Patients to Trial Personal Budgets in up to Half of PCTs

by wendy

14 May 09

By Nigel Praities

Plans to give patients cash payments to purchase NHS services will go ahead next year, in the face of fierce opposition from GP leaders.

The controversial direct payments will start as a pilot of 5,000 patients in up 75 PCTs with the aim of leading to a much wider rollout.

The schemes will include end-of-life care, long-term conditions, stroke, substance misuse and mental health.

The final make-up of schemes has yet to be decided, but the DH wants to try using both notional healthcare budgets and direct payments – as currently used in social care – during the pilots.

Direct payments of NHS funds are currently illegal, but the Department of Health is pushing ahead with legislation in the Health Bill to enable the NHS to make cash payments to patients from 2010.

GPs are likely to be expected to take central role in the pilots, advising patients how to spend their on healthcare or other services.

Speaking at the Integrated Health Conference in London, Angela Hawley, self care lead for the Department of Health, admitted the pilots were ‘terribly contentious’ but were part of a move to place the patients at the centre of their care. ‘These will put people in driving seat on health and well-being,’ she said.

Professor Jon Glasby, co-director at the Health Services Management Centre at the University of Birmingham, welcomed the move as direct payments had been successful in social care.

‘They are very popular with patients and have been shown to have better outcomes for the same amount of money,’ he said.

But GPC chair Dr Laurence Buckman slammed the pilots, saying they were against the founding principles of the NHS.

‘What happens when it runs out?
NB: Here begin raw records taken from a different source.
(** * hyprload: plugin manifests, plugin sources and the build orchestrator

    A shallow embedding of [src/HyprloadPlugin.cpp].  Pure code (string and
    path arithmetic, the manifest constructors) becomes Rocq functions;
    code that talks to the outside (the file system, [std::system], [popen],
    the TOML parser) becomes a command in a small monad that threads the
    state of the outside world, records every interaction in a trace and
    distinguishes a returned value from a C++ exception and from undefined
    behaviour.

    Conventions: [size_t] has 64 bits and its arithmetic wraps around; paths
    are POSIX paths, compared as the strings they are built from; exit
    statuses are integers and only compared with 0.  The functions of
    [Hyprload.cpp] and of the libraries the code calls are fields of the
    environment [Env], so that every property holds for whatever they do. *)

From Stdlib Require Import ZArith Lia Ascii String List.
From stdpp Require Import base tactics option list strings.

Set Warnings "-register-all".

Local Open Scope string_scope.
Local Open Scope Z_scope.
Local Open Scope list_scope.

(** ** std::string *)

Module Str.

(** [std::string::npos], the largest value of the 64-bit [size_t]. *)
Definition size_max : Z := 2 ^ 64.
Definition npos : Z := size_max - 1.

(** Addition on [size_t] wraps around. *)
Definition size_add (a b : Z) : Z := (a + b) mod size_max.

Definition size (s : string) : Z := Z.of_nat (String.length s).

(** [hay.find(needle)]: the first position at which [needle] occurs, or
    [npos].  [i] is the position of the head of [hay] in the whole
    string. *)
Fixpoint find_from (needle hay : string) (i : Z) : Z :=
  if String.prefix needle hay then i
  else match hay with
       | EmptyString => npos
       | String _ rest => find_from needle rest (i + 1)
       end.

Definition find (hay needle : string) : Z := find_from needle hay 0.

(** [s.find_last_of(c)]: the last position holding [c], or [npos].
    [found] is the last position seen so far. *)
Fixpoint find_last_of_from (c : ascii) (s : string) (i found : Z) : Z :=
  match s with
  | EmptyString => found
  | String a rest =>
      find_last_of_from c rest (i + 1) (if Ascii.eqb a c then i else found)
  end.

Definition find_last_of (s : string) (c : ascii) : Z :=
  find_last_of_from c s 0 npos.

Fixpoint drop (n : nat) (s : string) : string :=
  match n, s with
  | O, _ => s
  | S _, EmptyString => EmptyString
  | S n', String _ rest => drop n' rest
  end.

(** [s.substr(pos)]: the characters from [pos] on; [std::out_of_range]
    ([None]) when [pos > s.size()]. *)
Definition substr (s : string) (pos : Z) : option string :=
  if size s <? pos then None else Some (drop (Z.to_nat pos) s).

(** The expression [s.substr(s.find_last_of('/') + 1)], used by both
    [GitPluginSource] and [PluginRequirement]. *)
Definition after_last_slash (s : string) : option string :=
  substr s (size_add (find_last_of s "/"%char) 1).

(** What that expression computes, by structural recursion: the characters
    after the last ['/'], or the whole string when it has none. *)
Fixpoint has_slash (s : string) : bool :=
  match s with
  | EmptyString => false
  | String a rest => Ascii.eqb a "/"%char || has_slash rest
  end.

Fixpoint last_segment (s : string) : string :=
  match s with
  | EmptyString => EmptyString
  | String a rest => if has_slash s then last_segment rest else s
  end.
(** An event reaches the handler that is attached for it. *)
Definition deliver (r : Render) (e : Event) : Render * list Effect :=
  let (s, effects) :=
    match e with
    | CallEnd => handleCallEnd (listenerMessages r) (cells r)
    | ClickStart => handleStartCall (assistantId (rendered r)) (cells r)
    | ClickSendBackgroundMessage =>
        handleSendBackgroundMessage (isCallActive (rendered r)) (cells r)
    | ClickSayGoodbye =>
        handleSayGoodbye (isCallActive (rendered r)) (cells r)
    | _ => TranscriptBot.step (cells r) e
    end in
  ({| cells := s; rendered := rendered r;
      listenerMessages := listenerMessages r;
      isCallActiveRef := isCallActiveRef r;
      messagesSet := messagesSet r || storesMessages (cells r) e |},
   effects).

(** A commit: React renders the component from the cells as they stand
    and runs the effects whose dependencies have changed, all cleanups
    first.  The main effect depends on [publicKey], a constant, and on
    [scoreInterviewTranscript]; its cleanup exists when the public key is
    set, and reads [isCallActiveRef.current] before the effect that
    copies [isCallActive] into that ref has run.  [fresh] is the instance
    that [new Vapi(publicKey)] would return. *)
Definition commit (publicKey : jsstring) (fresh : Vapi) (r : Render)
  : Render * list Lifecycle.HandleCall :=
  let synced :=
    if Bool.eqb (isCallActive (cells r)) (isCallActive (rendered r))
    then isCallActiveRef r
    else isCallActive (cells r) in
  if messagesSet r then
    let cleaned :=
      match publicKey with
      | [] => []
      | _ :: _ => Lifecycle.transcriptCleanup (isCallActiveRef r) (cells r)
      end in
    let (s, attached) := Lifecycle.transcriptEffect publicKey fresh (cells r) in
    ({| cells := s; rendered := cells r;
        listenerMessages :=
          match publicKey with
          | [] => listenerMessages r
          | _ :: _ => messages (cells r)
          end;
        isCallActiveRef := synced;
        messagesSet := false |},
     cleaned ++ attached)
  else
    ({| cells := cells r; rendered := cells r;
        listenerMessages := listenerMessages r;
        isCallActiveRef := synced;
        messagesSet := false |},
     []).

(** The first commit: every effect runs, no cleanup does. *)
Definition mount (publicKey : jsstring) (fresh : Vapi)
  : Render * list Lifecycle.HandleCall :=
  let (s, attached) :=
    Lifecycle.transcriptEffect publicKey fresh (initial None) in
  ({| cells := s; rendered := initial None;
      listenerMessages := [];
      isCallActiveRef := false;
      messagesSet := false |},
   attached).

(** What the component receives: events, with commits of React in
    between wherever React gets to make one.  Two events with no commit
    between them reach the same listeners. *)
Inductive Input : Type :=
| Deliver (e : Event)
| Commit (fresh : Vapi).

(** What the component does: calls to the outside made by handlers, and
    calls on the SDK handle made by effects and cleanups. *)
Inductive Output : Type :=
| External (e : Effect)
| Handle (c : Lifecycle.HandleCall).

Definition step (publicKey : jsstring) (r : Render) (i : Input)
  : Render * list Output :=
  match i with
  | Deliver e => let (r, effects) := deliver r e in (r, map External effects)
  | Commit fresh =>
      let (r, calls) := commit publicKey fresh r in (r, map Handle calls)
  end.

Fixpoint run (publicKey : jsstring) (r : Render) (inputs : list Input)
  : Render * list Output :=
  match inputs with
  | [] => (r, [])
  | i :: inputs' =>
      let (r1, outputs1) := step publicKey r i in
      let (r2, outputs2) := run publicKey r1 inputs' in
      (r2, outputs1 ++ outputs2)
  end.

Definition externals (outputs : list Output) : list Effect :=
  flat_map (fun o => match o with External e => [e] | Handle _ => [] end)
           outputs.
Definition handleCalls (outputs : list Output) : list Lifecycle.HandleCall :=
  flat_map (fun o => match o with Handle c => [c] | External _ => [] end)
           outputs.

Definition isDeliverCallEnd (i : Input) : bool :=
  match i with Deliver CallEnd => true | _ => false end.

(** The speech, volume and content events of a call in progress, and the
    commits among them. *)
Definition isContent (i : Input) : bool :=
  match i with
  | Deliver e => isSpeechOrContent e
  | Commit _ => true
  end.

(** The messages delivered by a sequence of inputs, in order. *)
Definition received (inputs : list Input) : list VapiMessage :=
  flat_map (fun i => match i with
                     | Deliver (Message msg) => [msg]
                     | _ => []
                     end) inputs.
(** The tracker [stale] has [epoch = 0] and [update = 4] with
    [log_every = 2]: the loss is sent, at the step 4 that [update] keeps. *)
Lemma track_loss_epoch0_witness :
  epoch stale = 0
  /\ sinks (snd (track_loss (Num 7) {| self := stale; sinks := [] |}))
     = [mk_event 0%nat (Str "loss") (Num 7) 4]
  /\ update (self (snd (track_loss (Num 7) {| self := stale; sinks := [] |})))
     = update stale
  /\ (0 < log_every stale /\ update stale mod log_every stale = 0
      /\ update stale <> 0).
Proof.
  split; [reflexivity|]. split; [reflexivity|].
  destruct (proj1 (track_loss_epoch0 (NP := numpy) (Num 7) stale [] [] 1 None None "" [])
              eq_refl) as [Hupd Hemit].
  split; [exact Hupd|]. apply Hemit. discriminate.
Defined.

(** A loss tracked under [pre_tag = "train"] on its second update. *)
Lemma emitted_tags_prefixed_witness :
  let w := {| self := set_update 1 running; sinks := [] |} in
  let new := [mk_event 0%nat (Str "train.loss") (Num 5) 2;
              mk_event 1%nat (Str "train.loss") (Num 5) 2] in
  pre_tag (self w) = "train"
  /\ sinks (step (TrackLoss (Num 5)) w) = sinks w ++ new
  /\ Forall (fun e => ev_tag e = Str "train.loss") new.
Proof.
  intros w new. split; [reflexivity|]. split; [reflexivity|].
  exact (proj2 (emitted_tags_prefixed (NP := numpy) (TrackLoss (Num 5)) w)
               (Num 5) new eq_refl eq_refl).
Defined.

(** No metric, and lists of lengths 3 and 2: a silent return. *)
Lemma compute_metrics_no_metrics_witness :
  (metrics idle = None \/ metrics idle = Some [])
  /\ compute_metrics [Num 1; Num 0; Num 1] [Num 1; Num 0]
                     {| self := idle; sinks := [] |}
     = (Ok tt, {| self := idle; sinks := [] |}).
Proof.
  split; [now left|].
  apply (compute_metrics_no_metrics (NP := numpy) _ _ idle []). now left.
Defined.

(** C6 at the input where the code departs from it: the metric [same] stands
    in for its name and [pre_tag] is "train". [_pre] raises [TypeError] on the
    first pair, and no value reaches the logger. *)
Theorem compute_metrics_object_name_prefix :
  compute_metrics [Num 1; Num 0] [Num 1; Num 0]
                  {| self := unnamed "train"; sinks := [] |}
  = (Raise TypeError, {| self := unnamed "train"; sinks := [] |}).
Proof. reflexivity. Qed.

(** The same call under an empty [pre_tag]: the value 1 is sent, tagged with
    the metric itself. *)
Lemma compute_metrics_object_name_plain :
  compute_metrics [Num 1; Num 0] [Num 1; Num 0]
                  {| self := unnamed ""; sinks := [] |}
  = (Ok tt, {| self := unnamed "";
               sinks := [mk_event 0%nat (Obj same) (Num 1) 0] |}).
Proof. reflexivity. Qed.

(** [metrics_names = []] is given and shorter than the one metric, yet the
    pair is not skipped: the value is sent, under the metric as its name. *)
Lemma compute_metrics_empty_names_cex :
  metrics empty_names = Some [same]
  /\ metrics_names empty_names = Some []
  /\ (List.length (the (metrics_names empty_names))
      < List.length (the (metrics empty_names)))%nat
  /\ sinks (snd (compute_metrics [Num 1; Num 0] [Num 1; Num 0]
                                 {| self := empty_names; sinks := [] |}))
     = [mk_event 0%nat (Obj same) (Num 1) 0].
Proof. repeat split. cbn. lia. Qed.

(** [running] has the metrics [same] and [broken] and the one name "same":
    only [same] is called, and the call returns. *)
Lemma compute_metrics_names_cut_witness :
  metrics running = Some [same; broken] /\ [same; broken] <> []
  /\ metrics_names running = Some ["same"] /\ ["same"] <> []
  /\ compute_metrics [Num 1; Num 0] [Num 1; Num 0]
                     {| self := running; sinks := [] |}
     = (Ok tt, {| self := running;
                  sinks := [mk_event 0%nat (Str "train.same") (Num 1) 1;
                            mk_event 1%nat (Str "train.same") (Num 1) 1] |}).
Proof.
  split; [reflexivity|]. split; [discriminate|].
  split; [reflexivity|]. split; [discriminate|].
  apply (proj1 (compute_metrics_names_cut (NP := numpy)
                  [Num 1; Num 0] [Num 1; Num 0] running []
                  [same; broken] ["same"] [Num 1]
                  eq_refl ltac:(discriminate) eq_refl ltac:(discriminate) eq_refl
                  ltac:(repeat constructor))).
Defined.

(** ** Runs of sequences of calls and of the loops *)

Import Toy.

Lemma run_calls_configured_loggers_witness :
  loggers mute = []
  /\ sinks (run two_epochs {| self := mute; sinks := [] |}) = [].
Proof.
  split; [reflexivity|].
  exact (proj2 (run_calls_configured_loggers (NP := numpy) two_epochs
                  {| self := mute; sinks := [] |}) eq_refl).
Defined.

Lemma update_counts_track_loss_witness :
  0 < epoch running
  /\ update (self (run two_epochs {| self := running; sinks := [] |})) = 3.
Proof.
  assert (He : 0 < epoch running) by (cbn; lia).
  split; [exact He|].
  exact (update_counts_track_loss (NP := numpy) two_epochs
           {| self := running; sinks := [] |} He).
Defined.
(** X14. [BindVars] gives the same variables whatever order the range over
    [vars] takes: the bound variables, which replace those of the same name,
    and the platform's other variables; nothing else of the platform
    changes.  Binding no variable leaves [Vars] as it is, nil included. *)
Theorem BindVars_any_order (vars : option (gmap string Value))
    (order : list (string * Value)) (p : Platform) :
  order ≡ₚ map_to_list (default ∅ vars) →
  Vars (BindVarsIn order p)
  = (if decide (default ∅ vars = ∅) then Vars p
     else Some (default ∅ vars ∪ default ∅ (Vars p))) ∧
  Vars (BindVarsIn order p) = Vars (BindVars vars p) ∧
  Code (BindVarsIn order p) = Code p ∧
  Providers (BindVarsIn order p) = Providers p ∧
  Provisioners (BindVarsIn order p) = Provisioners p.
Proof.
  intros Hperm.
  assert (∀ order', order' ≡ₚ map_to_list (default ∅ vars) →
            Vars (BindVarsIn order' p)
            = (if decide (default ∅ vars = ∅) then Vars p
               else Some (default ∅ vars ∪ default ∅ (Vars p)))) as Hany.
  { clear order Hperm. intros order Hperm. case_decide as Hempty.
    - rewrite Hempty, map_to_list_empty in Hperm.
      apply Permutation_nil_r in Hperm. by subst.
    - assert (NoDup order.*1) as Hnd.
      { rewrite Hperm. apply NoDup_fst_map_to_list. }
      rewrite BindVarsIn_Vars.
      + rewrite foldl_insert_union by done. f_equal. f_equal.
        rewrite (list_to_map_proper order (map_to_list (default ∅ vars))) by done.
        apply list_to_map_to_list.
      + intros ->. apply Permutation_nil_l in Hperm. symmetry in Hperm.
        by apply map_to_list_empty_iff in Hperm. }
  split; [by apply Hany|]. split; [|apply BindVarsIn_rest].
  rewrite (Hany order Hperm). unfold BindVars. by rewrite (Hany _ (reflexivity _)).
Qed.

Lemma BindVars_any_order_witness :
  let vars : gmap string Value := <["zone" := VString "b"]> {[ "nodes" := VNumber 3 ]} in
  let order := [("zone", VString "b"); ("nodes", VNumber 3)] in
  let p := Var "zone" (VString "a") (Var "project" (VString "kyma") (NewPlatform "code")) in
  order ≡ₚ map_to_list vars ∧
  Vars (BindVarsIn order p)
  = Some (<["zone" := VString "b"]> (<["nodes" := VNumber 3]> {[ "project" := VString "kyma" ]})).
Proof.
  intros vars order p.
  assert (order ≡ₚ map_to_list (default ∅ (Some vars))) as Hperm.
  { subst vars order. simpl. rewrite map_to_list_insert by done.
    by rewrite map_to_list_singleton. }
  split; [exact Hperm|].
  destruct (BindVars_any_order (Some vars) order p Hperm) as [-> _].
  vm_compute. reflexivity.
Defined.

(** *** Building a platform *)

Lemma buildAll_cons b bs p : buildAll (b :: bs) p = build b p ≫= buildAll bs.
Proof.
  unfold buildAll. simpl. destruct (build b p) as [q|]; simpl; [done|].
  induction bs as [|b' bs IH]; [done|]. simpl. exact IH.
Qed.

Lemma build_maps b p q :
  build b p = Some q →
  Code q = Code p ∧
  (is_Some (Providers q) ↔ is_Some (Providers p)) ∧
  (is_Some (Provisioners q) ↔ is_Some (Provisioners p)).
Proof.
  destruct b as [n pr|n pr|n v|order]; simpl.
  - unfold AddProvider. destruct (Providers p) eqn:Hp; [|done].
    intros [= <-]. simpl. split; [done|]. split; [|done]. split; by eexists.
  - unfold AddProvisioner. destruct (Provisioners p) eqn:Hp; [|done].
    intros [= <-]. simpl. split; [done|]. split; [done|]. split; by eexists.
  - intros [= <-]. done.
  - intros [= <-]. destruct (BindVarsIn_rest order p) as (-> & -> & ->). done.
Qed.

Lemma build_is_Some b p :
  is_Some (build b p) ↔
  (is_Some (Providers p) ∨ addsAProvider b = false) ∧
  (is_Some (Provisioners p) ∨ addsAProvisioner b = false).
Proof.
  destruct b as [n pr|n pr|n v|order]; simpl.
  - unfold AddProvider. destruct (Providers p); split.
    + intros _. split; [left; by eexists|by right].
    + intros _. by eexists.
    + by intros [? ?].
    + intros [[[? ?]|?] _]; done.
  - unfold AddProvisioner. destruct (Provisioners p); split.
    + intros _. split; [by right|left; by eexists].
    + intros _. by eexists.
    + by intros [? ?].
    + intros [_ [[? ?]|?]]; done.
  - split; [intros _; split; by right|intros _; by eexists].
  - split; [intros _; split; by right|intros _; by eexists].
Qed.

Lemma buildAll_is_Some bs p :
  is_Some (buildAll bs p) ↔
  (is_Some (Providers p) ∨ forallb (λ b, negb (addsAProvider b)) bs = true) ∧
  (is_Some (Provisioners p) ∨ forallb (λ b, negb (addsAProvisioner b)) bs = true).
Proof.
  revert p. induction bs as [|b bs IH]; intros p.
  - split; [intros _; split; by right|intros _; by eexists].
  - rewrite buildAll_cons. simpl. rewrite !andb_true_iff, !negb_true_iff.
    destruct (build b p) as [q|] eqn:Hb; simpl.
    + rewrite IH. destruct (build_maps _ _ _ Hb) as (_ & -> & ->).
      assert (is_Some (build b p)) as Hsome by by eexists.
      apply build_is_Some in Hsome. tauto.
    + assert (¬ is_Some (build b p)) as Hnone by (rewrite Hb; by intros [? ?]).
      rewrite build_is_Some in Hnone. split; [by intros [? ?]|]. tauto.
Qed.

Lemma buildAll_Code bs p q : buildAll bs p = Some q → Code q = Code p.
Proof.
  revert p. induction bs as [|b bs IH]; intros p.
  - by intros [= <-].
  - rewrite buildAll_cons. destruct (build b p) as [p'|] eqn:Hb; [|done]. simpl.
    intros Hq. rewrite (IH _ Hq). by destruct (build_maps _ _ _ Hb) as (-> & _).
Qed.
(** * GToolbox: the request layer of [backend/gmail_app/views.py]

    A shallow embedding of the views that guard the bulk mail operations:
    [BulkEmailDeleteView.post], [BulkEmailRecoverView.post],
    [TaskStatusView.get], [DeleteByQueryView.post], [RecoverByQueryView.post],
    [GmailSearchView.post], [GmailEmailMetadataView.post] and
    [GoogleOAuthCallbackView.get].

    A view is a computation in a small writer/exception monad: it logs each
    call that leaves the process (a Celery [.delay], a [GmailOperations]
    method, the token exchange, the credential upsert) and either returns a
    value or raises a Python exception.  What the outside world answers to
    such a call is a parameter of the model. *)

From Stdlib Require Import ZArith QArith String Ascii List DecimalString.
From stdpp Require Import base option gmap strings list fin_maps.

Set Warnings "-register-all,-abstract-large-number".

Local Open Scope string_scope.
Local Open Scope Z_scope.
Local Open Scope list_scope.

(** ** Exceptions *)

Inductive exn_class :=
| TypeError
| AttributeError
| KeyError
| ValueError
| DoesNotExist
| OtherError.

Global Instance exn_class_eq_dec : EqDecision exn_class.
Proof. solve_decision. Defined.

(** An exception instance: its class and [str(e)]. *)
Record exn := Exn { exn_cls : exn_class; exn_str : string }.

(** ** Python values

    The payload of a request ([request.data]), the keyword arguments of a
    Celery task, what a task stores in the result backend and the body of a
    [Response] are all JSON-shaped Python values.  Strings are sequences of
    code points below 256; a [float] is kept as the exact rational it
    denotes (the parsers reject NaN and the infinities).  The result backend
    may also hold the exception that ended a task. *)

Inductive value :=
| VNone
| VBool (b : bool)
| VInt (n : Z)
| VFloat (q : Q)
| VStr (s : string)
| VList (l : list value)
| VDict (d : gmap string value)
| VExc (e : exn).

Abbreviation dict := (gmap string value).

Definition class_name (c : exn_class) : string :=
  match c with
  | TypeError => "TypeError"
  | AttributeError => "AttributeError"
  | KeyError => "KeyError"
  | ValueError => "ValueError"
  | DoesNotExist => "DoesNotExist"
  | OtherError => "Exception"
  end.

(** [type(v).__name__] *)
Definition type_name (v : value) : string :=
  match v with
  | VNone => "NoneType"
  | VBool _ => "bool"
  | VInt _ => "int"
  | VFloat _ => "float"
  | VStr _ => "str"
  | VList _ => "list"
  | VDict _ => "dict"
  | VExc e => class_name (exn_cls e)
  end.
If you give people a wad of money then what happens if they use it on their income tax, or petrol, or whatever?

‘This is the absolute antithesis of the NHS, providing the greatest good for the greatest number of people and to manage risk as high up the chain, so that individual bits of the health economy do not run out of money to treat the condition.

‘I am astounded the Government has decided to go down a route that is so irrational,’ he said.

How pilots will work

Three models of personal healthcare budgets will be tested in the three year pilot programme.

1. Notional personal budget – patients are given information about the cost of treatment options and are given a theoretical budget to administer

2. Real personal budget held by the NHS – patients are allocated a real budget held by an intermediary on the patients behalf e.g. GP, care co-ordinator, advocate. The intermediary helps the patient choose the services they will use

3. Real budget as direct payment – patients are given cash payments and are expected to purchase and manage their care themselves

Source: Department of Health

(Our thanks to Steve McNeice for sending us this article.)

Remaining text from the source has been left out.